▶ [What the task asks] Lift out each line of the data that holds "constructor".

⁂

(** The converse of [parseLevel_sound]: where the tokens of a level and
    its end stand at the cursor, the call returns the nodes of the level. *)
Lemma parseLevel_complete (consumed : list Token) (new : list ASTNode) :
  Items consumed new ->
  forall (tokens : list Token) (fuel index : nat) (acc : list ASTNode)
         (insideLoop : bool) (rest : list Token),
    skipn index tokens = consumed ++ rest ->
    (if insideLoop
     then exists c rest', rest = c :: rest' /\ type c = TOKEN_LOOP_END
     else rest = []) ->
    (List.length tokens - index < fuel)%nat ->
    parseLevel fuel tokens index acc insideLoop =
    Ret (acc ++ new,
         (index + List.length consumed + (if insideLoop then 1 else 0))%nat).
Proof.
  induction 1 as [|o c body rest0 kids nodes Ho Hc Hb IHb Hr IHr
                  |ty run rest0 nodes Hp Hne Hall Hnext Hr IHr];
    intros tokens fuel index acc b rest Hsk Hend Hfuel;
    (destruct fuel as [|fuel]; [lia|]).
  - cbn [app List.length] in *. rewrite app_nil_r, Nat.add_0_r.
    destruct b.
    + destruct Hend as (c & rest' & E & Hc). rewrite E in Hsk.
      apply skipn_head in Hsk as [Hn _].
      rewrite (parseLevel_end _ _ _ _ _ _ Hn Hc). now rewrite Nat.add_1_r.
    + rewrite Hend in Hsk. apply skipn_end in Hsk.
      rewrite (parseLevel_eof _ _ _ _ _ Hsk). now rewrite Nat.add_0_r.
  - cbn [app] in Hsk. apply skipn_head in Hsk as [Hn Hsk].
    assert (Hlt : (index < List.length tokens)%nat)
      by (apply nth_error_Some; congruence).
    rewrite (parseLevel_start _ _ _ _ _ _ Hn Ho).
    rewrite <- app_assoc in Hsk. cbn [app] in Hsk.
    rewrite (IHb tokens fuel (S index) [] true (c :: rest0 ++ rest) Hsk)
      by (eauto || lia).
    cbn [bind app].
    assert (Hsk' : skipn (S index + List.length body + 1) tokens = rest0 ++ rest).
    { replace (S index + List.length body + 1)%nat
        with (S index + List.length (body ++ [c]))%nat
        by (rewrite length_app; cbn; lia).
      apply skipn_past. now rewrite <- app_assoc. }
    rewrite (IHr tokens fuel _ _ b rest Hsk' Hend) by lia.
    rewrite <- app_assoc. cbn [app List.length]. rewrite length_app.
    cbn [List.length]. do 2 f_equal. lia.
  - rewrite <- app_assoc in Hsk.
    destruct run as [|t run]; [congruence|].
    pose proof Hsk as Hsk0. cbn [app] in Hsk0. apply skipn_head in Hsk0 as [Hn _].
    assert (Hlt : (index < List.length tokens)%nat)
      by (apply nth_error_Some; congruence).
    assert (Ht : type t = ty) by (now inversion Hall).
    assert (Hp' : is_primitive (type t) = true) by now rewrite Ht.
    rewrite (parseLevel_primitive _ _ _ _ _ _ Hn Hp'), Ht, Hsk.
    rewrite merge_loop_run; [| exact Hall |].
    2:{ intros t' r E. destruct rest0 as [|t0 rest0].
        - cbn in E. destruct b; [|congruence].
          destruct Hend as (c & rest' & E' & Hc).
          rewrite E' in E. injection E as <- _.
          rewrite Hc. apply primitive_not_bracket in Hp. intros E. symmetry in E. tauto.
        - injection E as <- _. now apply (Hnext t0 rest0). }
    cbn [Z.add].
    rewrite (IHr tokens fuel _ _ b rest (skipn_past _ _ _ _ Hsk) Hend)
      by (cbn [List.length]; lia).
    rewrite <- app_assoc, length_app. cbn [app]. do 2 f_equal. lia.
Qed.

Lemma Items_parses (tokens : list Token) (nodes : list ASTNode) :
  Items tokens nodes -> parseTokens tokens = Ret nodes.
Proof.
  intros H. unfold parseTokens.
  rewrite (parseLevel_complete _ _ H tokens _ 0%nat [] false []);
    [reflexivity | now rewrite app_nil_r | reflexivity | lia].
Qed.

(* ================================================================= *)
(** ** Trees in the parser's form *)

(** Induction over a tree: a node with an array, once its children are
    done. *)
Lemma ASTNode_tree_ind (P : ASTNode -> Prop) :
  (forall ty cnt numCh, P (mkASTNode ty cnt None numCh)) ->
  (forall ty cnt kids numCh, Forall P kids -> P (mkASTNode ty cnt (Some kids) numCh)) ->
  forall node, P node.
Proof.
  intros P_leaf P_array. fix tree 1.
  intros [ty cnt [kids|] numCh]; [|apply P_leaf].
  apply P_array. induction kids as [|kid kids all]; constructor;
    [apply tree | exact all].
Qed.

Lemma Forall_tree (P : ASTNode -> Prop) (nodes : list ASTNode) :
  (forall node, P node) -> Forall P nodes.
Proof. intros H. induction nodes; constructor; auto. Qed.

Lemma no_adjacent_same_kind_tail (a : ASTNode) (nodes : list ASTNode) :
  no_adjacent_same_kind (a :: nodes) = true -> no_adjacent_same_kind nodes = true.
Proof.
  destruct nodes as [|b nodes]; [reflexivity|].
  rewrite no_adjacent_same_kind_cons. intros H. now apply andb_true_iff in H.
Qed.

(** The kinds a node of the parser's form stands for begin with its own. *)
Lemma flatten_node_head (node : ASTNode) :
  shaped_node node = true -> merged_node node = true ->
  exists r, flatten_node node = node_type node :: r.
Proof.
  destruct node as [ty cnt ch numCh]. cbn [shaped_node merged_node node_type].
  intros Hs Hm. apply andb_true_iff in Hs as [Hs _]. unfold node_shape in Hs.
  cbn [node_type children count numChildren] in Hs.
  apply andb_true_iff in Hm as [Hm _].
  destruct ch as [kids|].
  - destruct ty; try discriminate. eexists. reflexivity.
  - destruct ty; rewrite ?andb_false_r in Hs; try discriminate;
      cbn [is_primitive TokenType_eqb orb] in Hm; apply Z.leb_le in Hm;
      cbn [flatten_node]; (destruct (Z.to_nat cnt) as [|k] eqn:E; [lia|]);
      eexists; reflexivity.
Qed.

Lemma map_type_repeat (ty : TokenType) (n : nat) (run : list Token) :
  map type run = repeat ty n ->
  Forall (fun t => type t = ty) run /\ List.length run = n.
Proof.
  revert n. induction run as [|t run IH]; intros [|n] H; try discriminate.
  - split; [constructor | reflexivity].
  - cbn in H. injection H as Ht H. destruct (IH _ H) as [Hall Hlen].
    split; [now constructor | cbn; now rewrite Hlen].
Qed.

(** A list of nodes whose arrays are levels of their tokens is one. *)
Lemma canonical_level (nodes : list ASTNode) :
  Forall (fun node =>
            forall kids, children node = Some kids ->
            merged kids = true -> shaped kids = true ->
            forall tokens, map type tokens = flatten kids -> Items tokens kids)
         nodes ->
  merged nodes = true -> shaped nodes = true ->
  forall tokens, map type tokens = flatten nodes -> Items tokens nodes.
Proof.
  induction 1 as [|node nodes Hnode _ IH]; intros Hm Hs tokens Hmap.
  - cbn in Hmap. apply map_eq_nil in Hmap as ->. constructor.
  - unfold merged in Hm. cbn [forallb] in Hm.
    apply andb_true_iff in Hm as [Hadj Hm]. apply andb_true_iff in Hm as [Hmn Hml].
    unfold shaped in Hs. cbn [forallb] in Hs. apply andb_true_iff in Hs as [Hsn Hsl].
    assert (Hrest : forall rest, map type rest = flatten nodes -> Items rest nodes).
    { apply IH; [|exact Hsl]. unfold merged.
      now rewrite (no_adjacent_same_kind_tail _ _ Hadj), Hml. }
    assert (Hnext : is_primitive (node_type node) = true ->
                    forall rest t r, map type rest = flatten nodes ->
                                     rest = t :: r -> type t <> node_type node).
    { intros Hp rest t r Hr ->. destruct nodes as [|b nodes]; [discriminate|].
      cbn [forallb] in Hml, Hsl.
      apply andb_true_iff in Hml as [Hmb _]. apply andb_true_iff in Hsl as [Hsb _].
      destruct (flatten_node_head b Hsb Hmb) as [fb Hfb].
      unfold flatten in Hr. cbn [flat_map map] in Hr. rewrite Hfb in Hr.
      injection Hr as Ht _. rewrite Ht.
      rewrite no_adjacent_same_kind_cons in Hadj.
      apply andb_true_iff in Hadj as [Hadj _]. unfold same_kind in Hadj.
      rewrite Hp in Hadj. cbn in Hadj.
      destruct (TokenType_eqb_spec (node_type node) (node_type b)); [discriminate|].
      congruence. }
    unfold flatten in Hmap. cbn [flat_map] in Hmap.
    apply map_eq_app in Hmap as (t1 & t2 & -> & H1 & H2).
    destruct node as [ty cnt ch numCh]. cbn [node_type] in Hnext.
    pose proof Hsn as Hshape. cbn [shaped_node] in Hshape.
    apply andb_true_iff in Hshape as [Hshape Hkids]. unfold node_shape in Hshape.
    cbn [node_type children count numChildren] in Hshape.
    cbn [merged_node] in Hmn. apply andb_true_iff in Hmn as [Hcnt Hmk].
    destruct ch as [kids|].
    + (* a loop *)
      destruct ty; try discriminate.
      apply andb_true_iff in Hshape as [Hc0 Hnum].
      apply Z.eqb_eq in Hc0, Hnum. subst cnt numCh.
      cbn [flatten_node app] in H1.
      apply map_eq_cons in H1 as (o & t1' & -> & Ho & H1).
      apply map_eq_app in H1 as (body & cl & -> & Hbody & Hcl).
      apply map_eq_cons in Hcl as (c & nil' & -> & Hc & Hnil).
      apply map_eq_nil in Hnil as ->.
      cbn [app]. rewrite <- app_assoc. cbn [app].
      constructor; auto.
    + (* a repeated operation *)
      assert (Hp : is_primitive ty = true)
        by (destruct ty; rewrite ?andb_false_r in Hshape; try discriminate; reflexivity).
      rewrite Hp in Hcnt. apply Z.leb_le in Hcnt.
      assert (numCh = 0) as ->
        by (destruct ty; try discriminate; cbn [andb] in Hshape; now apply Z.eqb_eq).
      cbn [flatten_node] in H1. apply map_type_repeat in H1 as [Hall Hlen].
      replace cnt with (Z.of_nat (List.length t1)) by lia.
      constructor; auto.
      * intros ->. cbn in Hlen. lia.
      * intros t r E. now apply (Hnext Hp t2 t r).
Qed.

Lemma canonical_Items (nodes : list ASTNode) (tokens : list Token) :
  canonical nodes = true -> map type tokens = flatten nodes -> Items tokens nodes.
Proof.
  unfold canonical. intros H. apply andb_true_iff in H as [Hm Hs].
  apply canonical_level; [|exact Hm | exact Hs].
  apply Forall_tree. intros node.
  induction node as [ty cnt numCh | ty cnt kids numCh IH] using ASTNode_tree_ind.
  - intros kids [=].
  - intros kids' [= <-] Hmk Hsk toks. now apply canonical_level.
Qed.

⁂

▶ [Task response]
  apply P_array. induction kids as [|kid kids all]; constructor;
Proof. intros H. induction nodes; constructor; auto. Qed.
  - split; [constructor | reflexivity].
    split; [now constructor | cbn; now rewrite Hlen].
  - cbn in Hmap. apply map_eq_nil in Hmap as ->. constructor.
      constructor; auto.
      constructor; auto.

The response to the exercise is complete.